Task item:
Could you return every line of the material that contains the word "ltac"?

Dataset:

(** A call into the core. *)
Lemma core_run (m : LL unit) t ll ws :
  m (core_of t) = Ok (tt, ll, ws) → Forall (can t) ws → ep_takes (length (told ws)) t →
  ∃ t' o, core m t = Ok (tt, t', o) ∧ client_of t' = set_cl_ll ll (client_of t) ∧
    goes (length (told ws)) t t' ∧ sent (ep_fd t) o = on_air ws ∧ arrivals o = told ws.
Proof.
  intros E Hws Hk. unfold core. rewrite E. pose proof (ep_client (set_cl_ll ll (client_of t)) t) as Hg.
  destruct (callbacks_run ws (set_client (set_cl_ll ll (client_of t)) t)) as (t' & o & Er & Hc & Hg' & Hs & Ha).
  { by apply (can_goes 0 t). } { by apply Hg. }
  exists t', o. rewrite client_set in Hc. rewrite (go_fd Hg) in Hs. split_and!; try done.
  exact (goes_trans 0 _ _ _ _ Hg Hg').
Qed.

(** A packet of the host. *)
Lemma give_run t segs stale ll ws :
  hci_core (concat segs) stale (core_of t) = Ok (tt, ll, ws) →
  concat segs ≠ [] → zlen (concat segs) ≤ VBT_MAX_MSG_SIZE → zlen stale = VBT_MAX_MSG_SIZE →
  Forall (can t) ws → ep_takes (length (told ws)) t →
  ∃ t' o, ep_give segs stale t = Ok (tt, t', o) ∧ client_of t' = set_cl_ll ll (client_of t) ∧
    goes (length (told ws)) t t' ∧ sent (ep_fd t) o = on_air ws ∧ arrivals o = told ws.
Proof.
  intros E Hne Hl Hst Hws Hk. destruct (ep_give_core segs stale t Hne Hl Hst) as (t0 & Hc0 & Hg0 & Hgive).
  destruct (core_run (hci_core (concat segs) stale) t0 ll ws) as (t1 & o & Er & Hc1 & Hg1 & Hs & Ha).
  { by rewrite Hc0. } { by apply (can_goes 0 t). } { by apply Hg0. }
  destruct (Hgive _ _ Er) as (q & Eq & Hq). destruct (quiet_nothing q (ep_fd t) Hq) as [Hqs Hqa].
  exists t1, (o ++ q). rewrite Hc0 in Hc1. rewrite (go_fd Hg0) in Hs.
  rewrite sent_app, arrivals_app, Hs, Ha, Hqs, Hqa, !app_nil_r. split_and!; try done.
  exact (goes_trans 0 _ _ _ _ Hg0 Hg1).
Qed.

(** The timer, when it has nothing to tell the host. *)
Lemma tick_run t now now' ll ws :
  vbt_ll_tick now (core_of t) = Ok (tt, ll, ws) → ep_due now t →
  Forall (can t) ws → told ws = [] → ep_takes 0 t →
  ∃ t' o, ep_tick now now' t = Ok (tt, t', o) ∧ client_of t' = set_cl_ll ll (client_of t) ∧
    goes 0 t t' ∧ sent (ep_fd t) o = on_air ws ∧ arrivals o = [].
Proof.
  intros E Hd Hws Hno Hk. destruct (ep_tick_core now now' t Hd) as (t0 & Hc0 & Hg0 & Htick).
  destruct (core_run (vbt_ll_tick now) t0 ll ws) as (t1 & o & Er & Hc1 & Hg1 & Hs & Ha).
  { by rewrite Hc0. } { by apply (can_goes 0 t). } { rewrite Hno. by apply Hg0. }
  rewrite Hno in *. cbn [length] in Hg1.
  destruct (Htick _ _ Er) as (t2 & q & Eq & Hc2 & Hg2 & Hq); [by apply Hg1, Hg0|].
  destruct (quiet_nothing q (ep_fd t) Hq) as [Hqs Hqa]. exists t2, (o ++ q).
  rewrite (go_fd Hg0) in Hs. rewrite sent_app, arrivals_app, Hs, Ha, Hqs, Hqa, !app_nil_r.
  split_and!; try done; [by rewrite Hc2, Hc1, Hc0|].
  exact (goes_trans 0 0 _ _ _ Hg0 (goes_trans 0 0 _ _ _ Hg1 Hg2)).
Qed.

(** ** A frame from the socket *)

(** Enough reads for any frame, each of at least a byte. *)
Definition reads_ok (ns : list nat) : Prop := Forall (λ n, 0 < n)%nat ns ∧ (303 ≤ length ns)%nat.

(** The core of [t'] is [ll], and the rest of its client is as before. *)
Record heard_by t t' (ll : vbt_ll) (ws : list out) : Prop := HeardBy {
  hb_ll : core_of t' = ll;
  hb_rx : pending_rx [] t';
  hb_goes : goes (length (told ws)) t t'
}.

(** A payload that is a frame. *)
Lemma takes_frame t hdr pdu ll ws :
  vbt_ll_pdu_from_medium hdr pdu (zlen pdu) (core_of t) = Ok (tt, ll, ws) →
  Forall (can t) ws → ep_takes (length (told ws)) t → hdr_ok hdr → magic hdr = VBT_MAGIC → pdu_len hdr = zlen pdu →
  ∃ t' o, take_payload (frame_payload hdr pdu) t = Ok (tt, t', o) ∧ core_of t' = ll ∧
    goes (length (told ws)) t t' ∧ sent (ep_fd t) o = on_air ws ∧ arrivals o = told ws.
Proof.
  intros E Hws Hk Hh Hm Hlen. set (p := frame_payload hdr pdu).
  destruct (payload_of_frame hdr pdu Hh) as [Ehdr Epdu]. fold p in Ehdr, Epdu.
  pose proof (zlen_frame_payload hdr pdu Hh) as Hpz. fold p in Hpz. pose proof (zlen_nonneg pdu).
  assert (is_frame p = true ∧ agrees p = true) as [Hf Ha].
  { unfold is_frame, agrees. rewrite Ehdr, Epdu, Hm, Hpz, Hlen, !Z.eqb_refl, andb_true_r.
    split; [unfold VBT_HDR_SIZE; lia|done]. }
  destruct (core_run _ _ _ _ E Hws Hk) as (t1 & o & E1 & Hc1 & Hg1 & Hs1 & Ha1).
  set (f := λ c, set_cl_rx_pdus (u64 (cl_rx_pdus c + 1)) c).
  exists (if counted (T:=T) true then set_client (f (client_of t1)) t1 else t1), o.
  split; [|split_and!; [| |done|done]].
  - unfold take_payload. rewrite Hf, Ha, Ehdr, Epdu. cbn [when]. rewrite (bind_ok _ _ _ _ _ _ E1).
    destruct (counted true); cbn; by rewrite app_nil_r.
  - destruct (counted true); rewrite ?client_set; cbn; by rewrite Hc1.
  - rewrite <- (Nat.add_0_r (length _)). eapply goes_trans; [exact Hg1|].
    destruct (counted true); [apply ep_client|apply goes_refl].
Qed.

Lemma hears t hdr pdu ns ll ws :
  vbt_ll_pdu_from_medium hdr pdu (zlen pdu) (core_of t) = Ok (tt, ll, ws) →
  Forall (can t) ws → ep_takes (length (told ws)) t → pending_rx [] t →
  hdr_ok hdr → magic hdr = VBT_MAGIC → pdu_len hdr = zlen pdu → bytes_ok pdu → zlen pdu ≤ 255 → reads_ok ns →
  ∃ t' o, client_recv ns (wire (frame_payload hdr pdu)) t = Ok ([], t', o) ∧ heard_by t t' ll ws ∧
    sent (ep_fd t) o = on_air ws ∧ arrivals o = told ws.
Proof.
  intros E Hws Hk Hrx Hh Hm Hlen Hb Hz [Hns Hnl]. set (p := frame_payload hdr pdu).
  pose proof (zlen_frame_payload hdr pdu Hh) as Hpz. fold p in Hpz.
  assert (payload_ok p) as Hp by (apply frame_payload_ok; try done; unfold VBT_MAX_PDU_SIZE; lia).
  destruct (takes_frame t hdr pdu ll ws E Hws Hk Hh Hm Hlen) as (t2 & o & Hrun & Hll & Hg & Hs & Ha). fold p in Hrun.
  pose proof (client_recv_run ns (wire p) [p] [] t Hrx ltac:(by left)) as Hrecv.
  assert (wire p = concat (map wire [p])) as Hw by (cbn; by rewrite app_nil_r).
  specialize (Hrecv ltac:(by apply Forall_cons_2) ltac:(apply Forall_app_2; [apply be32_ok|apply Hp]) Hns).
  specialize (Hrecv ltac:(pose proof (zlen_wire p) as Hwz; unfold zlen, VBT_HDR_SIZE in *; lia) Hw).
  unfold feed in Hrecv. cbn [for_each] in Hrecv. rewrite (bind_ok _ _ _ _ _ _ Hrun) in Hrecv.
  destruct Hrecv as (b & Hr & Hh'). cbn in Hr. rewrite app_nil_r in Hr.
  exists (set_rx b 0 t2), o. split_and!; [exact Hr| |done|done]. split.
  - by rewrite client_of_rx.
  - exact (pending_rx_set [] b t2 Hh').
  - rewrite <- (Nat.add_0_r (length _)). eapply goes_trans; [exact Hg|apply ep_client].
Qed.
End End.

Answer for the task:
  pose proof (client_recv_run ns (wire p) [p] [] t Hrx ltac:(by left)) as Hrecv.
  specialize (Hrecv ltac:(by apply Forall_cons_2) ltac:(apply Forall_app_2; [apply be32_ok|apply Hp]) Hns).
  specialize (Hrecv ltac:(pose proof (zlen_wire p) as Hwz; unfold zlen, VBT_HDR_SIZE in *; lia) Hw).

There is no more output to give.